The exact incidence of glaucoma is difficult to ascertain from the literature as glaucoma is often defined as variably elevated IOP for a certain period rather than by progressive disc cupping. A proportion of eyes will have pre-existing glaucoma and are therefore at an increased risk of postoperative IOP elevation. In those who develop de novo IOP elevation, the mechanism may be multi-factorial ( Box 118-1 ). Angle closure from forward movement of the iris–lens diaphragm is an important cause in eyes with intraocular tamponade from expansile gas or silicone oil. Secondary pupil block may occur in aphakic eyes with silicone oil. Chronic synechial angle closure may result if either of the above are not promptly corrected or also if there is neovascularization ( Fig. 118-1 ).
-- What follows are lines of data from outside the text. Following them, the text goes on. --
(* ===== verification/SpscTheorems.v ===== *)
(** What is proved of the single-producer single-consumer queues
    ([SpscQueue.v]): no interleaving and no admissible stale read loses,
    repeats, reorders or tears an item; every call finishes within a bounded
    number of its own steps; and an undisturbed call does exactly what a
    bounded queue does. *)
From S2P Require Import Prelude.
From S2P Require Import BitUtils.
From S2P Require Import SpscQueue.
From S2P Require Import SpscQueueSpec.
Import SPSC SPSCSpec.
Local Open Scope Z_scope.
Local Open Scope array_scope.

Lemma construct_initial {T} addr bytes cap size al (raw : list T) pushes pops m :
  construct addr bytes cap size al raw pushes pops = Some m →
  m = initial raw cap pushes pops ∧ is_valid_capacity cap = true.
Proof.
  unfold construct. destruct (is_valid_capacity cap); [| done]. cbn [assertM mbind option_bind].
  destruct (_ || _ || _); [done |]. by intros [= <-].
Qed.

(** [create] never aborts, and gives a queue exactly where the constructor
    does not abort. *)
Lemma create_construct {T} addr bytes cap size al (raw : list T) pushes pops :
  create addr bytes cap size al raw pushes pops = Some (construct addr bytes cap size al raw pushes pops).
Proof.
  unfold create, construct. destruct (is_valid_capacity cap); [| done]. cbn [assertM mbind option_bind negb].
  rewrite orb_false_l. repeat case_bool_decide; done.
Qed.

Lemma constructed_reachable {T} addr bytes cap size al (raw : list T) pushes pops m :
  construct addr bytes cap size al raw pushes pops = Some m → is_u32 cap → lenZ raw = cap →
  Forall valid_pop pops → reachable m.
Proof. intros [-> Hv]%construct_initial Hu Hl Hp. by apply initial_reachable. Qed.

(** [round_up_capacity] gives a capacity the constructor accepts. *)
Lemma round_up_capacity_valid n :
  0 < n <= 2 ^ 31 → ∃ c, round_up_capacity n = Some c ∧ is_valid_capacity c = true ∧ n <= c ∧ is_u32 c.
Proof.
  intros Hn. unfold round_up_capacity. rewrite bool_decide_false by lia.
  case_bool_decide as H2; [exists 2; split_and!; try done; mlia |].
  destruct (round_up_pow2_spec n ltac:(lia)) as (e & He & -> & Hle & _). cbn [mbind option_bind].
  pose proof (pow2_u32 e ltac:(lia)). exists (2 ^ e). rewrite u32_id by mlia. split_and!; try done; try mlia.
  unfold is_valid_capacity. rewrite bool_decide_true by lia. simpl. apply is_power_of_two_iff; [lia |].
  exists e. split; [lia | done].
Qed.

(** C20. For every pair of client programs, every interleaving of the two
    threads' memory accesses and every choice of the stores that the acquire
    loads read, a constructed queue runs without a data race and without
    an access outside its buffer; what has been popped is a prefix of what
    has been pushed, and at most [capacity] items are in between. *)
Theorem spsc_fifo {T} tc addr bytes cap size al (raw : list T) pushes pops m turns :
  construct addr bytes cap size al raw pushes pops = Some m → is_u32 cap → lenZ raw = cap →
  Forall valid_pop pops →
  ∃ m', run tc turns m = Some m' ∧ popped m' `prefix_of` pushed m' ∧
    lenZ (pushed m') - lenZ (popped m') <= cap.
Proof.
  intros Hc Hu Hl Hp. pose proof (constructed_reachable _ _ _ _ _ _ _ _ _ Hc Hu Hl Hp) as Hr.
  apply construct_initial in Hc as [-> _].
  destruct (run_reachable tc turns _ Hr) as (m' & Hrun & Hr' & Hcap & _).
  exists m'. split; [done |]. destruct (reachable_fifo _ Hr') as [Hpre Hlen]. split; [done |].
  rewrite Hcap in Hlen. exact Hlen.
Qed.

(** The queue is wait-free: a call of [n] items needs at most [n + 3]
    steps of its own thread, whatever the other thread does, so a thread that
    has had that many turns for its calls has returned from all of them, in
    order; in particular a stopped consumer cannot block the producer, nor
    the producer the consumer. *)
Theorem spsc_wait_free {T} tc addr bytes cap size al (raw : list T) pushes pops m turns m' :
  construct addr bytes cap size al raw pushes pops = Some m → is_u32 cap → lenZ raw = cap →
  Forall valid_pop pops → run tc turns m = Some m' →
  (sumZ (λ c, lenZ (items c) + 3) pushes <= p_turns turns → fst <$> p_done (producer m') = pushes) ∧
  (sumZ (λ c, match c with TryPop => 1 | Drain k => Z.min k cap end + 3) pops <= c_turns turns →
    fst <$> c_done (consumer m') = pops).
Proof.
  intros Hc Hu Hl Hp Hrun. pose proof (constructed_reachable _ _ _ _ _ _ _ _ _ Hc Hu Hl Hp) as Hr.
  apply construct_initial in Hc as [-> _].
  destruct (run_reachable tc turns _ Hr) as (m1 & Hrun1 & Hr1 & _ & Hpp & Hcp & Hpw & Hcw).
  rewrite Hrun in Hrun1. injection Hrun1 as <-. destruct Hr1 as (Ts & Hs & hs & ts & Hinv).
  destruct (no_work _ _ _ _ _ Hinv) as (Hp0 & Hc0 & Hpd & Hcd).
  unfold p_program, c_program in Hpp, Hcp. simpl in Hpp, Hcp.
  split; intros Hturns.
  - rewrite <- Hpd; [done |]. unfold p_work at 2 in Hpw. simpl in Hpw. unfold push_work in Hpw. lia.
  - rewrite <- Hcd; [done |]. unfold c_work at 2 in Hcw. simpl in Hcw. unfold pop_work in Hcw. lia.
Qed.

(** A call that is not interleaved with steps of the other thread does
    what a bounded queue does, whatever the other thread was in the middle
    of.  A push of [items] accepts as many as there is room for, measured
    against a [head_] not older than the last one seen, and exactly
    [capacity - size] when the load reads the newest store; a pop returns the
    oldest items, as many as asked for or present. *)
Theorem spsc_call_alone {T} tc addr bytes cap size al (raw : list T) pushes pops m0 turns m j :
  construct addr bytes cap size al raw pushes pops = Some m0 → is_u32 cap → lenZ raw = cap →
  Forall valid_pop pops → run tc turns m0 = Some m →
  (∀ call calls, p_pc (producer m) = PIdle → p_calls (producer m) = call :: calls →
    ∃ steps m' n h, run tc (replicate steps (ProducerTurn j)) m = Some m' ∧
      pushed m' = pushed m ++ take (Z.to_nat n) (items call) ∧ popped m' = popped m ∧
      p_pc (producer m') = PIdle ∧ p_calls (producer m') = calls ∧
      p_done (producer m') = p_done (producer m) ++ [(call, n)] ∧
      n = Z.min (lenZ (items call)) (cap - (lenZ (pushed m) - h)) ∧ 0 <= h <= lenZ (popped m) ∧
      ((length (head_ m) <= S j)%nat → h = lenZ (popped m))) ∧
  (∀ call calls, c_pc (consumer m) = CIdle → c_calls (consumer m) = call :: calls →
    ∃ steps m' r t, run tc (replicate steps (ConsumerTurn j)) m = Some m' ∧
      pushed m' = pushed m ∧ popped m' = popped m ++ r ∧
      c_pc (consumer m') = CIdle ∧ c_calls (consumer m') = calls ∧
      c_done (consumer m') = c_done (consumer m) ++ [(call, r)] ∧
      r = take (Z.to_nat (match call with TryPop => 1 | Drain k => k end))
            (drop (length (popped m)) (take (Z.to_nat t) (pushed m))) ∧
      lenZ (popped m) <= t <= lenZ (pushed m) ∧
      ((length (tail_ m) <= S j)%nat → t = lenZ (pushed m))).
Proof.
  intros Hc Hu Hl Hp Hrun. pose proof (constructed_reachable _ _ _ _ _ _ _ _ _ Hc Hu Hl Hp) as Hr.
  apply construct_initial in Hc as [-> _].
  destruct (run_reachable tc turns _ Hr) as (m1 & Hrun1 & Hr1 & Hcap & _).
  rewrite Hrun in Hrun1. injection Hrun1 as <-. simpl in Hcap. split; intros call calls Hpc Hcalls.
  - destruct (producer_alone tc j m call calls Hr1 Hpc Hcalls)
      as (k & m' & n & h & Hrun' & Hr' & Hcm & Hpc' & Hcalls' & Hd & Hn & Hh & Hf).
    exists k, m', n, h. split; [done |]. unfold pushed at 1, popped at 1. rewrite Hd, Hcm, pushed_return.
    split_and!; try done; try lia.
  - destruct (consumer_alone tc j m call calls Hr1 Hpc Hcalls)
      as (k & m' & r & t & Hrun' & Hr' & Hpm & Hpc' & Hcalls' & Hd & Hn & Ht & Hf).
    exists k, m', r, t. split; [done |].
    assert (Hpush : pushed m' = pushed m) by (unfold pushed; by rewrite Hpm).
    assert (Hpop : popped m' = popped m ++ r) by (unfold popped; by rewrite Hd, popped_return).
    split_and!; try done; try lia.
    destruct (reachable_fifo _ Hr') as [[rest Hrest] _]. rewrite Hpush, Hpop in Hrest.
    rewrite Hrest, skipn_firstn_comm, take_take, <- app_assoc, drop_app_length.
    replace (Nat.min _ _) with (length r) by (destruct call; lia). by rewrite take_app_length.
Qed.

(** ** A queue of two slots, its buffer full of garbage *)

Definition demo_pushes : list (PushCall Z) := [TryPush 1; TryPushBatch [2; 3; 4]; TryPush 5].
Definition demo_pops : list PopCall := [Drain 4; TryPop].
Definition demo : Machine Z := initial [77; 88] 2 demo_pushes demo_pops.

(** The producer is ahead, the consumer's first load of [tail_] is stale, and
    the producer is refused while it has not read the newest [head_]. *)
Definition demo_turns : list Turn :=
  (ProducerTurn 9 :: ProducerTurn 9 :: ProducerTurn 9 :: ConsumerTurn 0 :: ProducerTurn 9 :: ProducerTurn 9 ::
   ConsumerTurn 1 :: ProducerTurn 9 :: ConsumerTurn 9 :: ProducerTurn 9 :: ConsumerTurn 9 :: ProducerTurn 9 ::
   replicate 4 (ProducerTurn 0) ++ replicate 6 (ConsumerTurn 9)).

Example demo_runs :
  option_map (λ m, (p_done (producer m), c_done (consumer m))) (run true demo_turns demo) =
  Some ([(TryPush 1, 1); (TryPushBatch [2; 3; 4], 1); (TryPush 5, 0)], [(Drain 4, [1]); (TryPop, [2])]).
Proof. vm_compute. reflexivity. Qed.

Lemma demo_created : create 4096 16 2 8 8 [77; 88] demo_pushes demo_pops = Some (Some demo).
Proof. reflexivity. Qed.

Lemma demo_pops_valid : Forall valid_pop demo_pops.
Proof. repeat constructor. Qed.

Lemma spsc_fifo_witness :
  ∃ m', run true demo_turns demo = Some m' ∧ popped m' `prefix_of` pushed m' ∧
    lenZ (pushed m') - lenZ (popped m') <= 2.
Proof.
  apply (spsc_fifo true 4096 16 2 8 8 [77; 88] demo_pushes demo_pops);
    [reflexivity | unfold is_u32; lia | reflexivity | apply demo_pops_valid].
Defined.

Lemma spsc_wait_free_witness :
  ∃ m', run true (replicate 14 (ProducerTurn 0) ++ replicate 9 (ConsumerTurn 0)) demo = Some m' ∧
    fst <$> p_done (producer m') = demo_pushes ∧ fst <$> c_done (consumer m') = demo_pops.
Proof.
  eexists. split; [vm_compute; reflexivity |].
  edestruct (spsc_wait_free true 4096 16 2 8 8 [77; 88] demo_pushes demo_pops demo
            (replicate 14 (ProducerTurn 0) ++ replicate 9 (ConsumerTurn 0))) as [H H0];
    [reflexivity | unfold is_u32; lia | reflexivity | apply demo_pops_valid | vm_compute; reflexivity |].
  split; [apply H | apply H0]; vm_compute; discriminate.
Defined.

Lemma spsc_call_alone_witness :
  ∃ steps m' n h, run true (replicate steps (ProducerTurn 0)) demo = Some m' ∧
    pushed m' = take (Z.to_nat n) [1] ∧ n = Z.min 1 (2 - (0 - h)) ∧ 0 <= h <= 0.
Proof.
  destruct (spsc_call_alone true 4096 16 2 8 8 [77; 88] demo_pushes demo_pops demo [] demo 0) as [H _];
    [reflexivity | unfold is_u32; lia | reflexivity | apply demo_pops_valid | reflexivity |].
  destruct (H (TryPush 1) [TryPushBatch [2; 3; 4]; TryPush 5] eq_refl eq_refl)
    as (steps & m' & n & h & Hr & Hp & _ & _ & _ & _ & Hn & Hh & _).
  exists steps, m', n, h. split; [exact Hr |]. split; [exact Hp |]. split; [exact Hn | exact Hh].
Defined.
Inflammatory or red blood cells
Silicone emulsion
Steroid response
Retinal pigment epithelial cells?
Secondary pupil block
Gas-pupil block
Fibrin-pupil block
Silicone pupil block
Gas expansion
Neovascularization
Ciliary body edema and rotation
Many eyes have elevated IOP and an open angle and the mechanisms include inflammation, topical corticosteroids, and a chronic foreign body reaction in the angle from exposure to silicone oil emulsion. Although prompt removal of silicone oil is thought to minimize the potential side effects, this may not always be advisable in some eyes with complex vitreoretinal disease. Furthermore, inflammation of the trabecular meshwork is a likely cause of elevated intraocular pressure in some and removal of oil will not necessarily reverse the IOP elevation. Determining the cause of elevated IOP is important as therapeutic intervention should be directed to the mechanism of pressure elevation.
The management of patients who develop medically uncontrolled glaucoma after VR surgery is often challenging. Filtering surgery has a poor prognosis largely due to conjunctival scarring. There is also a risk that residual silicone oil within the bleb will result in progressive scarring in the subconjunctival space, even with the use of antimetabolites. Cyclodestructive procedures such as trans-scleral diode laser cyclophotocoagulation (cyclodiode), can be used to temporize but this often has to be repeated with an increasing risk of hypotony with repeat treatments. Consequently, aqueous shunt implantation is an important part of the therapeutic repertoire for the refractory glaucoma that occurs following retinal surgery.